近所に1人、がんやほかの病気も患い、何年間も入退院を繰り返しているおばさんがいた。このおばさんの病気が治り、表に出て来るようになると、さらにやりにくい状況となる。
当時、私は子連れOKのハンドメイドの教室を自宅で主催していた。このことに関しては珍しくおばさんたちも「親子で楽しめる場を提供するのは立派な社会貢献や」とほめてくれ、遠方から教室に通う方が、わが家の前に車を停めることを黙認してくれていたのだ。
しかし病気が治ったおばさんが、ある日「いくら道が広くても、こういうことを許してはいけない」と言い出した。そこで近くに駐車場を借りることにしたところ、そのおばさんは駐車場の持ち主のところへ行き、常識がない、迷惑な人だと、散々私の悪口を言ったそうだ。
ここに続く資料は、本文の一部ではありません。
(** A new record. *)
Lemma inv_created w now inst d' :
  pool_inv w → wf d' → memory_pools d' = the_pools w → memory_pool_resizes d' = the_resizes w →
  instances (pv_db w) !! ID inst = None → instances d' = <[ID inst := created_row now inst]> (instances (pv_db w)) →
  pool_inv (set_db d' w).
Proof.
  intros [Hwf Hn Hl Hp Hs Hrc Hu Hst] Hwf' Epools Eres Hnew Hins.
  assert (Ep : the_pools (set_db d' w) = the_pools w) by exact Epools.
  assert (Er : the_resizes (set_db d' w) = the_resizes w) by exact Eres.
  split; rewrite ?Ep, ?Er; try done.
  - intros id r Hr. destruct (Hp id r Hr) as (p & Hpool & [? ? ? ? ?]). by exists p.
  - intros q Hq. destruct (Hs q Hq) as [Hf|(id & p & r & H1 & H2 & H3)]; [by left|right].
    exists id, p, r. by rewrite Ep, Er.
  - intros s Hs'. destruct (Hst s Hs') as [(r & Hr & Hx) (row & Hrow & Hy)]. split.
    + exists r. split; [|done]. cbn. rewrite Hins, lookup_insert_ne; [done|]. intros E. by rewrite E, Hr in Hnew.
    + exists row. split; [|done]. cbn. by rewrite Epools.
Qed.

Lemma allocate_within cidr : within eq (allocateNetwork cidr).
Proof. unfold allocateNetwork, ListInstances, SELECT_ALL. repeat within_step. all: try (apply within_query; apply _). Qed.

Lemma create_record_post cidr now pool inst w :
  pool_inv w → State inst = StateProvisioning →
  (∀ q, pool = Some q → pool_row (pv_db w) q ∧ the_resizes w !! mp_ID q = None) →
  wp (create_record cidr now pool inst) (λ _ w', pool_inv w') w.
Proof.
  intros Hw HS Hq. unfold create_record. set (i := with_pool pool inst).
  assert (Hgive_up : ∀ e w', pool_inv w' → wp (_ ← try host_check; throw e) (λ (_ : outcome Instance) w'', pool_inv w'') w').
  { intros e w' Hw'. apply wp_bind. eapply wp_mono; [apply (within_try eq), within_query, _|].
    intros o ? <-. destruct o; [by apply wp_throw|done..]. }
  apply wp_bind, wp_try. apply wp_on_db. unfold create_with_network. apply wp_bind.
  eapply wp_mono; [apply allocate_within|]. intros o ? <-.
  assert (H0 : pool_inv (set_db (pv_db w) w)) by by rewrite set_db_same.
  destruct o as [net|e|]; [| |by rewrite set_db_same].
  2: { rewrite set_db_same. by apply Hgive_up. }
  apply wp_bind. set (i' := with_network i net).
  eapply wp_mono; [apply wp_and; [apply (CreateInstance_wp now i')|apply (op_wf _ _ (op_CreateInstance now i'))]|].
  intros o d' [[[Ep Er] Hcase] Hwf']. specialize (Hwf' (pi_wf _ Hw)).
  assert (Hd : pool_inv (set_db d' w)).
  { destruct Hcase as [[Hsame _]|[Hnew Hins]]; [|by eapply inv_created].
    pose proof Hw as [Hwf Hn Hl Hp Hs Hrc Hu Hst]. split; try done.
    - intros id p. unfold the_pools. cbn. rewrite Ep. apply Hn.
    - intros n g L Hg HL. destruct (Hl n g L Hg HL) as (id & p & Hp' & Hx). exists id, p. split; [|done].
      unfold the_pools. cbn. by rewrite Ep.
    - intros id r. unfold the_resizes. cbn. rewrite Er. intros Hr. destruct (Hp id r Hr) as (p & Hpool & [? ? ? ? ?]).
      exists p. split; [unfold the_pools; cbn; by rewrite Ep|done].
    - intros q Hq'. destruct (Hs q Hq') as [Hf|(id & p & r & H1 & H2 & H3)]; [by left|right].
      exists id, p, r. unfold the_pools, the_resizes. cbn. by rewrite Ep, Er.
    - intros s Hs'. destruct (Hst s Hs') as [(r & Hr & Hx) (row & Hrow & Hy)]. split.
      + exists r. cbn. by rewrite Hsame.
      + exists row. cbn. by rewrite Ep. }
  destruct o as [[]|e|]; [|by apply Hgive_up|exact Hd].
  destruct Hcase as [[_ Hno]|[Hnew Hins]]; [by destruct Hno|].
  apply wp_ret. apply wp_bind.
  destruct pool as [p|]; [|by apply wp_ret, wp_ret].
  destruct (nonempty (mp_ID p)) eqn:Hne; [|by apply wp_ret, wp_ret].
  destruct (Hq p eq_refl) as [(row & Hrow & Hx) Hnone].
  assert (Hi' : i' = with_network (set_MemoryPoolID (mp_ID p) (set_MemoryMode MemoryModePool inst)) net)
    by (unfold i', i; cbn; by rewrite Hne).
  assert (Hf : row_State (created_row now i') = StateProvisioning ∧
    NormalizedMemoryMode (in_cols (created_row now i')) = MemoryModePool ∧ MemoryPoolID (in_cols (created_row now i')) = mp_ID p).
  { rewrite Hi'. destruct net as [[[? ?] ?] ?], inst. cbn in HS. subst. done. }
  destruct Hf as (F1 & F2 & F3).
  intros fs. cbn. apply wp_ret. apply (inv_start (set_db d' w) (mkPooledStart (ID i') p)); [exact Hd| | |].
  - exists (created_row now i'). split; [cbn; by rewrite Hins, lookup_insert_eq|]. rewrite F1, F2, F3. by split_and!.
  - exists row. split; [|done]. cbn. by rewrite Ep.
  - unfold the_resizes. cbn. by rewrite Er.
Qed.
End commands.

(** ** A pending resize can always be finished

    Without failures, the command that retries it returns. *)

Lemma ends_on_db {A} (m : M DB A) (Q : A → Control → Prop) w :
  ends m (λ a d, Q a (set_db d w)) (pv_db w) → ends (on_db m) Q w.
Proof.
  intros (a & d & Hm & HQ). exists a, (set_db d w). split; [|done]. unfold on_db. by rewrite Hm.
Qed.
Lemma ends_on_runner {A} (m : M PoolHost A) (Q : A → Control → Prop) w :
  ends m (λ a h, Q a (set_runner h w)) (pv_runner w) → ends (on_runner m) Q w.
Proof.
  intros (a & h & Hm & HQ). exists a, (set_runner h w). split; [|done]. unfold on_runner. by rewrite Hm.
Qed.

(** A program that reads, and finds what it looks for. *)
Lemma ends_reads {S A} (m : M S A) (P : A → Prop) (Q : A → S → Prop) s :
  reads m P s → ends m (λ _ _, True) s → (∀ a, P a → Q a s) → ends m Q s.
Proof.
  intros Hr Hm HQ. eapply ends_mono; [apply (ends_post (λ _, True) m (λ a s', s' = s ∧ P a))|].
  - eapply reads_post; [exact Hr|done].
  - exact Hm.
  - intros a s' (_ & [-> HP] & _). by apply HQ.
Qed.

Lemma select_row_exists {K R} `{Countable K} (p : R → bool) (t : gmap K R) k r :
  t !! k = Some r → p r = true → ∃ r', select_row p t = inl r'.
Proof.
  intros Hk Hp. destruct (select_row p t) as [r'|e] eqn:Hs; [by exists r'|].
  rewrite (select_row_none p t e Hs k r Hk) in Hp. done.
Qed.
この頃から私は、もうここには長く住めないな、と真剣に考え出す。夫にはこれまでも何度か泣いて引っ越しを訴えていたが、そのたびに「まだローンもたくさん残っているのに手放せるか」と言われて喧嘩になっていた。
結局、きっかけとなったのは息子だった。正確には息子の遊び仲間が、わが家の前でボール遊びをしていて、近所のおばさんたちの大切な花や植木を折ってしまったのだ。
遊び仲間の親にも連絡し、一緒に謝りに行ったが、おばさんたちの怒りはなかなか収まらず、ボールを捨ててしまえ、と言われた。ここまで近所の人たちを怒らせてしまったら仕方ないと、ようやく夫も引っ越すことに同意した。
今は子どもの進学先に合わせ、新築で購入したマンションに住んでいる。ほとんどの家が表札を出さず、回覧板もない。私はいつの間にかあの頃の近所姑たちと同じ年齢になった。
マンション内に親しい人はおらず、隣の人ともいただきものの交換をするくらいで、深い話はしない。それはそれで少し寂しい気もするが、やはりあのおばさんたちのように、ご近所とベタベタする気はまったくしない。